A proposal to declare San Clemente an abortion-free city has died after an emotional meeting where dozens of residents spoke on both sides of the issue.
The City Council voted 3 to 1 Saturday to withdraw the proposal from the agenda of an upcoming meeting.
Despite San Clemente’s reputation as a conservative bastion, the proposal has mostly fallen flat.
In heavily Democratic California, where the right to an abortion will continue to be protected by state officials after the U.S. Supreme Court’s decision to overturn Roe vs. Wade, the proposal’s effect would have been largely symbolic.
Many residents, including some opposed to abortion, have argued that the issue is outside the city’s purview and that officials should focus on local concerns like homelessness.
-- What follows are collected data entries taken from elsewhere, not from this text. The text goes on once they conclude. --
Lemma generateSchemaHash_order_of_tied_names_witness :
  DatasetFingerprintingService.schemaString hyphenBlindCompare hyphenSchema
  <> DatasetFingerprintingService.schemaString hyphenBlindCompare hyphenSchemaReordered.
Proof.
  apply (generateSchemaHash_order_of_tied_names sampleDigest hyphenBlindCompare);
    reflexivity.
Defined.

(** ** Duplication detection *)

Section Detection.

Import DuplicationDetectionService.

Variable toFixed : R -> nat -> string.

Lemma mapSet_In (key : string) (value : Dataset.t) (m : list (string * Dataset.t)) :
  forall k v, In (k, v) (mapSet key value m) -> (k, v) = (key, value) \/ In (k, v) m.
Proof.
  induction m as [|[k0 v0] m IH]; intros k v Hin; simpl in Hin.
  - destruct Hin as [E|[]]. left. symmetry. exact E.
  - destruct (decide (k0 = key)) as [->|Hne]; simpl in Hin.
    + destruct Hin as [E|Hin]; [left; symmetry; exact E | right; right; exact Hin].
    + destruct Hin as [E|Hin]; [right; left; exact E|].
      destruct (IH k v Hin) as [E|Hin']; [left; exact E | right; right; exact Hin'].
Qed.

Lemma mapSet_keeps_others (key : string) (value : Dataset.t) (m : list (string * Dataset.t)) :
  forall k v, In (k, v) m -> k <> key -> In (k, v) (mapSet key value m).
Proof.
  induction m as [|[k0 v0] m IH]; intros k v Hin Hne; simpl in *; [contradiction|].
  destruct (decide (k0 = key)) as [->|Hk0]; simpl.
  - destruct Hin as [E|Hin]; [congruence | right; exact Hin].
  - destruct Hin as [E|Hin]; [left; exact E | right; apply IH; assumption].
Qed.

Lemma mapSet_keyedById (dataset : Dataset.t) (m : list (string * Dataset.t)) :
  keyedById m -> keyedById (mapSet (Dataset.id dataset) dataset m).
Proof.
  intros Hm k v Hin. apply mapSet_In in Hin. destruct Hin as [E|Hin].
  - injection E as Hk Hv. subst k v. reflexivity.
  - apply Hm, Hin.
Qed.

Lemma newAlert_alertFor (rd : Reading) (newDataset : Dataset.t) (entry : string * Dataset.t) :
  fst entry <> Dataset.id newDataset ->
  isExactMatch newDataset (snd entry) = true ->
  alertFor newDataset entry (newAlert toFixed rd newDataset (snd entry) TypeExact 1).
Proof.
  intros Hne Hex. unfold alertFor. rewrite Hex. cbn.
  repeat split. exact Hne.
Qed.

Lemma checkOne_spec (env : Env) (newDataset : Dataset.t) (k : nat)
    (log : list DuplicationAlert.t) (entry : string * Dataset.t) :
  exists new,
    checkOne toFixed env newDataset (k, log) entry = ((k + length new)%nat, log ++ new)
    /\ Forall (alertFor newDataset entry) new
    /\ (fst entry <> Dataset.id newDataset ->
        isExactMatch newDataset (snd entry) = true ->
        new = [newAlert toFixed (env k) newDataset (snd entry) TypeExact 1]).
Proof.
  destruct entry as [id existingDataset]. unfold checkOne.
  destruct (decide (id = Dataset.id newDataset)) as [Heq|Hne].
  { exists []. rewrite Nat.add_0_r, app_nil_r. split; [reflexivity|].
    split; [constructor|]. intros Hne. contradiction. }
  destruct (isExactMatch newDataset existingDataset) eqn:Hex.
  { exists [newAlert toFixed (env k) newDataset existingDataset TypeExact 1].
    simpl length. rewrite Nat.add_1_r. split; [reflexivity|].
    split; [|reflexivity].
    constructor; [|constructor].
    apply (newAlert_alertFor (env k) newDataset (id, existingDataset)); assumption. }
  destruct (isDuplicate (calculateSimilarityMetrics newDataset existingDataset) defaultThresholds) eqn:Hd.
  4: { exists []. rewrite Nat.add_0_r, app_nil_r. split; [reflexivity|].
       split; [constructor|]. intros _ Habs. cbn [snd] in Habs. congruence. }
  all: eexists [_]; simpl length; rewrite Nat.add_1_r; split; [reflexivity|];
    split; [|intros _ Habs; cbn [snd] in Habs; congruence];
    constructor; [|constructor];
    unfold alertFor; cbn [fst snd]; rewrite Hex; cbn; rewrite Hd;
    repeat split; try exact Hne; discriminate.
Qed.

Lemma checkLoop_spec (env : Env) (newDataset : Dataset.t) (registry : list (string * Dataset.t)) :
  forall k log,
  exists new,
    foldl (checkOne toFixed env newDataset) (k, log) registry = ((k + length new)%nat, log ++ new)
    /\ Forall (fun alert => exists entry, In entry registry /\ alertFor newDataset entry alert) new
    /\ (forall entry,
          In entry registry ->
          fst entry <> Dataset.id newDataset ->
          isExactMatch newDataset (snd entry) = true ->
          exists rd, In (newAlert toFixed rd newDataset (snd entry) TypeExact 1) new).
Proof.
  induction registry as [|entry registry IH]; intros k log.
  - exists []. simpl. rewrite Nat.add_0_r, app_nil_r. split; [reflexivity|].
    split; [constructor|]. intros entry [].
  - destruct (checkOne_spec env newDataset k log entry) as (new1 & Hstep & Hall1 & Hex1).
    destruct (IH (k + length new1)%nat (log ++ new1)) as (new2 & Hrest & Hall2 & Hex2).
    exists (new1 ++ new2).
    change (foldl (checkOne toFixed env newDataset) (k, log) (entry :: registry))
      with (foldl (checkOne toFixed env newDataset)
              (checkOne toFixed env newDataset (k, log) entry) registry).
    rewrite Hstep, Hrest.
    rewrite length_app, Nat.add_assoc, app_assoc. split; [reflexivity|]. split.
    + apply Forall_app. split.
      * eapply Forall_impl; [exact Hall1|]. intros alert Ha. exists entry. split; [left; reflexivity | exact Ha].
      * eapply Forall_impl; [exact Hall2|]. intros alert (e & He & Ha). exists e. split; [right; exact He | exact Ha].
    + intros e [<-|He] Hne Hexact.
      * exists (env k). rewrite (Hex1 Hne Hexact). apply in_or_app. left. left. reflexivity.
      * destruct (Hex2 e He Hne Hexact) as [rd Hrd]. exists rd. apply in_or_app. right. exact Hrd.
Qed.

Lemma addDataset_spec (env : Env) (dataset : Dataset.t) (self : t) :
  let registry := mapSet (Dataset.id dataset) dataset (datasets self) in
  exists new,
    addDataset toFixed env dataset self = mk registry (alerts self ++ new)
    /\ Forall (fun alert => exists entry, In entry registry /\ alertFor dataset entry alert) new
    /\ (forall entry,
          In entry registry ->
          fst entry <> Dataset.id dataset ->
          isExactMatch dataset (snd entry) = true ->
          exists rd, In (newAlert toFixed rd dataset (snd entry) TypeExact 1) new).
Proof.
  intros registry.
  destruct (checkLoop_spec env dataset registry 0%nat (alerts self)) as (new & Hloop & Hall & Hex).
  exists new. split; [|split; assumption].
  unfold addDataset, checkForDuplicates. cbn [datasets alerts].
  fold registry. rewrite Hloop. reflexivity.
Qed.

End Detection.

Section DetectionInvariants.

Import DuplicationDetectionService.

Variable toFixed : R -> nat -> string.

Lemma isExactMatch_true (dataset1 dataset2 : Dataset.t) :
  DatasetFingerprint.contentHash (Dataset.fingerprint dataset1)
  = DatasetFingerprint.contentHash (Dataset.fingerprint dataset2) ->
  DatasetFingerprint.schemaHash (Dataset.fingerprint dataset1)
  = DatasetFingerprint.schemaHash (Dataset.fingerprint dataset2) ->
  isExactMatch dataset1 dataset2 = true.
Proof.
  intros Hc Hs. unfold isExactMatch.
  rewrite (bool_decide_eq_true_2 _ Hc), (bool_decide_eq_true_2 _ Hs). reflexivity.
Qed.

Lemma shortcut_alert_recorded (env : Env) (A B : Dataset.t) (self : t) :
  In (Dataset.id A, A) (datasets self) ->
  Dataset.id A <> Dataset.id B ->
  isExactMatch B A = true ->
  exists new alert,
    alerts (addDataset toFixed env B self) = alerts self ++ new
    /\ In alert new
    /\ DuplicationAlert.type alert = TypeExact
    /\ DuplicationAlert.confidence alert = 1
    /\ DuplicationAlert.originalDataset alert = A
    /\ DuplicationAlert.duplicateDataset alert = B
    /\ DuplicationAlert.similarities alert = calculateSimilarityMetrics B A.
Proof.
  intros Hin Hne Hex.
  destruct (addDataset_spec toFixed env B self) as (new & Hadd & _ & Hrec).
  destruct (Hrec (Dataset.id A, A)) as [rd Hrd].
  - apply mapSet_keeps_others; assumption.
  - exact Hne.
  - exact Hex.
  - exists new, (newAlert toFixed rd B A TypeExact 1).
    rewrite Hadd. cbn [alerts]. repeat split. exact Hrd.
Qed.

Lemma checkOne_own_id (env : Env) (dataset existing : Dataset.t) (st : nat * list DuplicationAlert.t) :
  checkOne toFixed env dataset st (Dataset.id dataset, existing) = st.
Proof.
  destruct st as [k log]. unfold checkOne.
  destruct (decide (Dataset.id dataset = Dataset.id dataset)); [reflexivity | contradiction].
Qed.

Lemma mapSet_head (key : string) (value old : Dataset.t) (m : list (string * Dataset.t)) :
  mapSet key value ((key, old) :: m) = (key, value) :: m.
Proof. simpl. destruct (decide (key = key)); [reflexivity | contradiction]. Qed.

Lemma addDataset_first (env : Env) (dataset : Dataset.t) :
  addDataset toFixed env dataset create = mk [(Dataset.id dataset, dataset)] [].
Proof.
  unfold addDataset, checkForDuplicates, create. cbn [datasets alerts mapSet foldl].
  rewrite checkOne_own_id. reflexivity.
Qed.

Lemma addDataset_replace (env : Env) (old dataset : Dataset.t) (log : list DuplicationAlert.t) :
  Dataset.id old = Dataset.id dataset ->
  addDataset toFixed env dataset (mk [(Dataset.id old, old)] log)
  = mk [(Dataset.id dataset, dataset)] log.
Proof.
  intros Hid. unfold addDataset, checkForDuplicates. cbn [datasets alerts].
  rewrite Hid, mapSet_head. cbn [foldl]. rewrite checkOne_own_id. reflexivity.
Qed.

Lemma reachable_keyedById (self : t) : reachable toFixed self -> keyedById (datasets self).
Proof.
  induction 1 as [|env dataset self _ IH|now days self _ IH].
  - intros k v [].
  - destruct (addDataset_spec toFixed env dataset self) as (new & -> & _).
    cbn [datasets]. apply mapSet_keyedById, IH.
  - exact IH.
Qed.

Lemma new_alerts_pair_distinct (env : Env) (dataset : Dataset.t) (self : t) :
  keyedById (datasets self) ->
  exists new,
    alerts (addDataset toFixed env dataset self) = alerts self ++ new
    /\ forall alert, In alert new ->
         DuplicationAlert.duplicateDataset alert = dataset
         /\ Dataset.id (DuplicationAlert.originalDataset alert) <> Dataset.id dataset.
Proof.
  intros Hkeyed.
  destruct (addDataset_spec toFixed env dataset self) as (new & Hadd & Hall & _).
  exists new. rewrite Hadd. split; [reflexivity|].
  intros alert Hin. rewrite List.Forall_forall in Hall.
  destruct (Hall alert Hin) as ([key existing] & Hentry & Hne & Horig & Hdup & _).
  cbn [fst snd] in *. split; [exact Hdup|].
  rewrite Horig.
  rewrite <- (mapSet_keyedById dataset (datasets self) Hkeyed key existing Hentry).
  exact Hne.
Qed.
The coastal Orange County city has no hospitals or clinics that perform abortions, and it has no power to stop residents from seeking the procedure elsewhere.
City Councilman Steve Knoblock wrote the proposal, which declared San Clemente a “sanctuary for life,” stated that life begins at conception and opposed the establishment of clinics that provide abortions.
On Saturday, he was the only vote in favor of keeping it on the agenda.
Hundreds of people filled seats inside the San Clemente Community Center, including an overflow room with a live feed. Abortion rights advocates chanted outside.
Inside, too, the dominant sentiment was anger, with some residents terming the proposal “overreach,” “idiotic” or “extremist.”
“Can the city tell pharmacies what medication they can sell?” said Barbara Helton, who has lived in San Clemente for 25 years.
During the nearly three-hour meeting, she blamed officials for further dividing “this community along religious and political beliefs.”
“Not your purview! Not your purview!” some in the audience shouted at one point.
To loud applause, Mayor Pro Tem Chris Duncan called the proposal an attempt to “subjugate women and girls like my daughters into second-class citizens.”
Knoblock countered that abortion is “a public policy issue that is now at the forefront of society.”
He said a “can of worms” had been opened by the governor and state Legislature’s attempts to strengthen abortion rights.
“The city weighs in on issues that affect our communities,” he said. “The life and death of babies affect our communities.”
Councilwoman Kathy Ward, who had earlier called Knoblock’s proposal “ludicrous,” pressed her colleagues to “get back to the business of San Clemente.”
Councilwoman Laura Ferguson, who was absent, has said that officials need to focus on urgent matters such as homelessness and pension liabilities.
Responding to complaints about the short notice for Saturday’s meeting, Mayor Gene James said many residents had urged that the issue be “rushed.”
Council members have received threats related to the proposal, which they have referred to law enforcement, James said.
James, who is opposed to abortion, has said he was initially in favor of a council resolution expressing support for overturning Roe vs. Wade. But he was “appalled” and “embarrassed,” he said, after reading the specifics that Knoblock drafted.
Duncan is a Democrat, and the other council members are Republican.
Some residents praised Knoblock for his courage in taking a stand against abortion.
“This issue protects the voice of unborn babies,” said Ann-Marie Hines, who has lived in San Clemente for 22 years.
As they left the meeting after the vote to table the proposal, some called Knoblock a hero who stood up to “business as usual.”